⟨

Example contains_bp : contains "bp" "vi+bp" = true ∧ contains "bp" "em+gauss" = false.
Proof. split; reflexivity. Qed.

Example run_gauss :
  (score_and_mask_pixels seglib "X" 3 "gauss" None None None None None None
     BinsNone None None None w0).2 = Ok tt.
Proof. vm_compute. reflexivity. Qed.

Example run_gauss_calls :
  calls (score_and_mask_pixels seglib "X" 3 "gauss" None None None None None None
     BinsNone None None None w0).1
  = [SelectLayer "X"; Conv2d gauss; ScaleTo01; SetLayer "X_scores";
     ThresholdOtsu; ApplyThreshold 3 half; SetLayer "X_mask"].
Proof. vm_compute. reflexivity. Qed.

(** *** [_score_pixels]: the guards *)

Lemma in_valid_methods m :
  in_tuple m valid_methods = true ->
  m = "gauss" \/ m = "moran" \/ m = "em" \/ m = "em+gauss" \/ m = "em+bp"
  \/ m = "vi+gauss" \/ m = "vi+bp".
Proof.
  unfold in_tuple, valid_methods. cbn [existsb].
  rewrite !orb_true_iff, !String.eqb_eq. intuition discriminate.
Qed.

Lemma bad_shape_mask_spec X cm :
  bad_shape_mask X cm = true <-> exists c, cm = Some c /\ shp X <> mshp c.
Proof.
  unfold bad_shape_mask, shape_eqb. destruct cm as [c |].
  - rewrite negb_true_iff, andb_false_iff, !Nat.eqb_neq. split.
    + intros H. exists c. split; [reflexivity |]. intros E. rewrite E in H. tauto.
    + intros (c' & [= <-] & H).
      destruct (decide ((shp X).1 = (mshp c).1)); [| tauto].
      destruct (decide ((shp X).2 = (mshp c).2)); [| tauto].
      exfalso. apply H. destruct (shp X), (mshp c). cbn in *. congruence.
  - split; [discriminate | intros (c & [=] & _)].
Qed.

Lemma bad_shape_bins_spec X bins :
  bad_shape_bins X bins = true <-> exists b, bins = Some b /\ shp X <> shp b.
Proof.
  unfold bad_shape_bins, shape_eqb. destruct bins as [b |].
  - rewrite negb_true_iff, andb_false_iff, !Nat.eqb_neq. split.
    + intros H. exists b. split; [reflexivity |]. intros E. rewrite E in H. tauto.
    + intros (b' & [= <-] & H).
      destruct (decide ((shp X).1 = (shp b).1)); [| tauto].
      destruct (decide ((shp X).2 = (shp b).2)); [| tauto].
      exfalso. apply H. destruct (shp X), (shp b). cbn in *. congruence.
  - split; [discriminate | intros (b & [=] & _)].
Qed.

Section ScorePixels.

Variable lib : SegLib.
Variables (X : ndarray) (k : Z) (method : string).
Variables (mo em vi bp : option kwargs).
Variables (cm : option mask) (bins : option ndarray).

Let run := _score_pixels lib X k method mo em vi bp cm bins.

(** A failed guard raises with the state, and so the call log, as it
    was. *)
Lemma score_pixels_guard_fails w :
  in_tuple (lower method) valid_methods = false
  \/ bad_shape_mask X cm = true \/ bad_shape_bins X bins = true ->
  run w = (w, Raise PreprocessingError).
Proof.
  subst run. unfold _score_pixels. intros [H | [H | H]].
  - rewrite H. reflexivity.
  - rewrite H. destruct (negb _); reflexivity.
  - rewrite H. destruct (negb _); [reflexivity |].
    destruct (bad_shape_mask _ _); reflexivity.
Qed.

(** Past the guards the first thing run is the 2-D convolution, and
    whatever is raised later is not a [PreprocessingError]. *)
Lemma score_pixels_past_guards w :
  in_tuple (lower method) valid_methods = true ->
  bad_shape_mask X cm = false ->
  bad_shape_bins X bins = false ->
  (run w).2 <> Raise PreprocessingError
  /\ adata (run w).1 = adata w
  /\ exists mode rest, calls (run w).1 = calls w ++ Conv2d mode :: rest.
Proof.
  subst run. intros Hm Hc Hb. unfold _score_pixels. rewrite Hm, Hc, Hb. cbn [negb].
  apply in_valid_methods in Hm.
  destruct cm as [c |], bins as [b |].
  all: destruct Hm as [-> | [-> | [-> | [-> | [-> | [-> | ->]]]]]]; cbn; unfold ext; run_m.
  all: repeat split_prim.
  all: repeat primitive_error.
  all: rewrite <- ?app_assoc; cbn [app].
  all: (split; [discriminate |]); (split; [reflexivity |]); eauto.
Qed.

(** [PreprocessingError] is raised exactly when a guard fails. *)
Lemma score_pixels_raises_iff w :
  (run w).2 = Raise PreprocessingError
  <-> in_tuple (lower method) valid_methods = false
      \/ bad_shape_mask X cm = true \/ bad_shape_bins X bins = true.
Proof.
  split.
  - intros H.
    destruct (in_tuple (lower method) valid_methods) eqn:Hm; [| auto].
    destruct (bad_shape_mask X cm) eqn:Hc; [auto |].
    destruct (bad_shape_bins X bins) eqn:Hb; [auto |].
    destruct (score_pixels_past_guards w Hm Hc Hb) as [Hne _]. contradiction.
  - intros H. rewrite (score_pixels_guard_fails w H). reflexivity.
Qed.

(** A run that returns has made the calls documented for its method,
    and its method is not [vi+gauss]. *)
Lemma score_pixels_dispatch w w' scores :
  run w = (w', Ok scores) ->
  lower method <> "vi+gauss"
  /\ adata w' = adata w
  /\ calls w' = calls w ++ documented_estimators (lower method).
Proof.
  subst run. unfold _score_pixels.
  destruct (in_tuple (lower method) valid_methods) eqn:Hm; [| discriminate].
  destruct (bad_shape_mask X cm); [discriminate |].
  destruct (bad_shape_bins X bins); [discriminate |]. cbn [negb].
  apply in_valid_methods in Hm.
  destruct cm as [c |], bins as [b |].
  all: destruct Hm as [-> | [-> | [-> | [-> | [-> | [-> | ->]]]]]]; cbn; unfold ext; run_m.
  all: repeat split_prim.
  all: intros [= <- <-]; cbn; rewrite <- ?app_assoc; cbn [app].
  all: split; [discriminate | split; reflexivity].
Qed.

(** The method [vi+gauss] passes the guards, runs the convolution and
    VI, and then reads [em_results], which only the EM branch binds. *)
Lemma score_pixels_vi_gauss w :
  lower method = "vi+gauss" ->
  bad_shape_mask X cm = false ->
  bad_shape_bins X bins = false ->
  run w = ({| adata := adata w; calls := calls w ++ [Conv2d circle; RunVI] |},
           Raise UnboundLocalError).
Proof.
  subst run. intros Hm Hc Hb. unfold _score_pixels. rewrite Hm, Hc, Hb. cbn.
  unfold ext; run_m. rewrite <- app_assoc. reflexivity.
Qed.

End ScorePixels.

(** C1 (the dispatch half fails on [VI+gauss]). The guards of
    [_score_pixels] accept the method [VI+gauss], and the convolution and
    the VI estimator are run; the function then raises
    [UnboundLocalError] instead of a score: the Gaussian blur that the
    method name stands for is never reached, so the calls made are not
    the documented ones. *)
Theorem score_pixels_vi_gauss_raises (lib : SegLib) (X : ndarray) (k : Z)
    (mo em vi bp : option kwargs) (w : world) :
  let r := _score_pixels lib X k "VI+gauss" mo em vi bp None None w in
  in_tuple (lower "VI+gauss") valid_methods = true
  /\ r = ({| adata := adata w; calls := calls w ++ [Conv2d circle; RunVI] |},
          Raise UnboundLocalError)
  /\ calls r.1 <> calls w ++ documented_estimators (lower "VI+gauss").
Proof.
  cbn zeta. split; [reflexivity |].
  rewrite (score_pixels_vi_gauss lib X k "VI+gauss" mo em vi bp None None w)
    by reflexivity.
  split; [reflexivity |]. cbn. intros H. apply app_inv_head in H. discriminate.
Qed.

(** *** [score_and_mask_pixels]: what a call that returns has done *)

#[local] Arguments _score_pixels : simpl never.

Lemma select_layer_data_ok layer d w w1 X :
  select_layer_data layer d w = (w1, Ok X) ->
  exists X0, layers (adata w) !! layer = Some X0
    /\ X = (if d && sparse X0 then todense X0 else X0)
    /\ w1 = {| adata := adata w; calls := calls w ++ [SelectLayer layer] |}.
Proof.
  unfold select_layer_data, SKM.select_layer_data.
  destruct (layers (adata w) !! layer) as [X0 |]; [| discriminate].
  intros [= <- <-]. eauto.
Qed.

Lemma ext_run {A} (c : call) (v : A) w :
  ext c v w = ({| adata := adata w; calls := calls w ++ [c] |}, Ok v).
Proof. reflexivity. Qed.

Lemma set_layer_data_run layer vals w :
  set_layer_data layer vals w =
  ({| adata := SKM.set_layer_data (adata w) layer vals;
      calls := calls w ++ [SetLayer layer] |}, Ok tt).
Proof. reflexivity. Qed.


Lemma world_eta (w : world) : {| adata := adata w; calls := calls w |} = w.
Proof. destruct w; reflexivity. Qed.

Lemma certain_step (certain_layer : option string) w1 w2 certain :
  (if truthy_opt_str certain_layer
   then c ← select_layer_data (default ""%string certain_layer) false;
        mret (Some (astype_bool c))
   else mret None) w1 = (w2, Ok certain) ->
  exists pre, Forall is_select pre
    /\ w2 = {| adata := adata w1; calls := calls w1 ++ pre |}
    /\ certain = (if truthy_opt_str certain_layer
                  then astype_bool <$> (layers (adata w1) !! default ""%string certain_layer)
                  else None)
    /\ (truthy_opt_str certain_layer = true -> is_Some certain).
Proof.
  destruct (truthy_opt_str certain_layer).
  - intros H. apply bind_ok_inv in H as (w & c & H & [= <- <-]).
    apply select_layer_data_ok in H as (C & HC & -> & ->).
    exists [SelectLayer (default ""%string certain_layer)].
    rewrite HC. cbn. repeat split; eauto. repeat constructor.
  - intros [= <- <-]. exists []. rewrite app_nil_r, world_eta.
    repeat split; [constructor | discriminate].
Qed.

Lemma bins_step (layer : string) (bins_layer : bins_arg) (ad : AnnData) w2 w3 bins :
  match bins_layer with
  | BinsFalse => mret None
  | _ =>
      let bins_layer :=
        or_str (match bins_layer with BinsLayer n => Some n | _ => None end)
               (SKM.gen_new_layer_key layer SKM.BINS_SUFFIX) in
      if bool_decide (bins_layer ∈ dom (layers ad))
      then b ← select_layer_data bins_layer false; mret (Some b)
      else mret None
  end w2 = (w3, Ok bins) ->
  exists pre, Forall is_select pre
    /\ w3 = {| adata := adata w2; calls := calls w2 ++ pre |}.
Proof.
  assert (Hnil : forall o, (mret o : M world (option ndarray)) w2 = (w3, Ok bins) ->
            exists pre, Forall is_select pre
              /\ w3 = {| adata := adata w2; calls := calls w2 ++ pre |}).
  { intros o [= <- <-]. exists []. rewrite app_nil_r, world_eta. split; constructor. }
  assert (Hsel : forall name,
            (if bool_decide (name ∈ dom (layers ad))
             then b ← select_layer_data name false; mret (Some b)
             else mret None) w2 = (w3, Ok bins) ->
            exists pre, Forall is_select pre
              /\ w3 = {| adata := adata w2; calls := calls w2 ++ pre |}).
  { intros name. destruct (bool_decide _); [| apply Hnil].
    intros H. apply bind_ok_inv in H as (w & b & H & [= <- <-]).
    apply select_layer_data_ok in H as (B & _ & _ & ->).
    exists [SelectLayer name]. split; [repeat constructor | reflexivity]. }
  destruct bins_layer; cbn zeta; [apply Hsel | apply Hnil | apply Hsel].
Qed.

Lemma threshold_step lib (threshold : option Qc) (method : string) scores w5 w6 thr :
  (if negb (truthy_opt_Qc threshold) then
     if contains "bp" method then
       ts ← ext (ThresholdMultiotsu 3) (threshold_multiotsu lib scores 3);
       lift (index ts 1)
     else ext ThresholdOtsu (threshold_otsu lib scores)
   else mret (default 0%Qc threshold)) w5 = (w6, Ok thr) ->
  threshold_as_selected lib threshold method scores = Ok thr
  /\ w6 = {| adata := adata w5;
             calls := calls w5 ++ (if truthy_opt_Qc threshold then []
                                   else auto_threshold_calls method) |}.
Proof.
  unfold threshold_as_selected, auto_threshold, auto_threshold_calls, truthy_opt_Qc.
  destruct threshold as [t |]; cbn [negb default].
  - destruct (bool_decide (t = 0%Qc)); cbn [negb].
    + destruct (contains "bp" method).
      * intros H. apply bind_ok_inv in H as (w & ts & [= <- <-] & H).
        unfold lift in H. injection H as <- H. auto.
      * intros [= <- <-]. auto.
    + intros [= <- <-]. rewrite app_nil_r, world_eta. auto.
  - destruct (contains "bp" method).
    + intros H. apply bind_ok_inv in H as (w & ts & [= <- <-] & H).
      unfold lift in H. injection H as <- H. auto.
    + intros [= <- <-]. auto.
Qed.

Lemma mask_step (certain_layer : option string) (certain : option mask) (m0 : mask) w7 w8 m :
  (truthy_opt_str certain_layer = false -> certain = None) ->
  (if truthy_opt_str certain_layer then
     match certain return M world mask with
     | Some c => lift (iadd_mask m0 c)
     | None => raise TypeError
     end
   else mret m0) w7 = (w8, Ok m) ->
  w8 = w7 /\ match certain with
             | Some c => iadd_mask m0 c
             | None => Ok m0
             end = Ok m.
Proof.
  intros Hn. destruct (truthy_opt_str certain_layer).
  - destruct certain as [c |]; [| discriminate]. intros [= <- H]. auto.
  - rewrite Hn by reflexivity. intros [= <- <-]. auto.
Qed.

⟩

Description of the task:
Copy every line from the records above that contains the word "RunVI".

Solution to the exercise:
  run w = ({| adata := adata w; calls := calls w ++ [Conv2d circle; RunVI] |},
  /\ r = ({| adata := adata w; calls := calls w ++ [Conv2d circle; RunVI] |},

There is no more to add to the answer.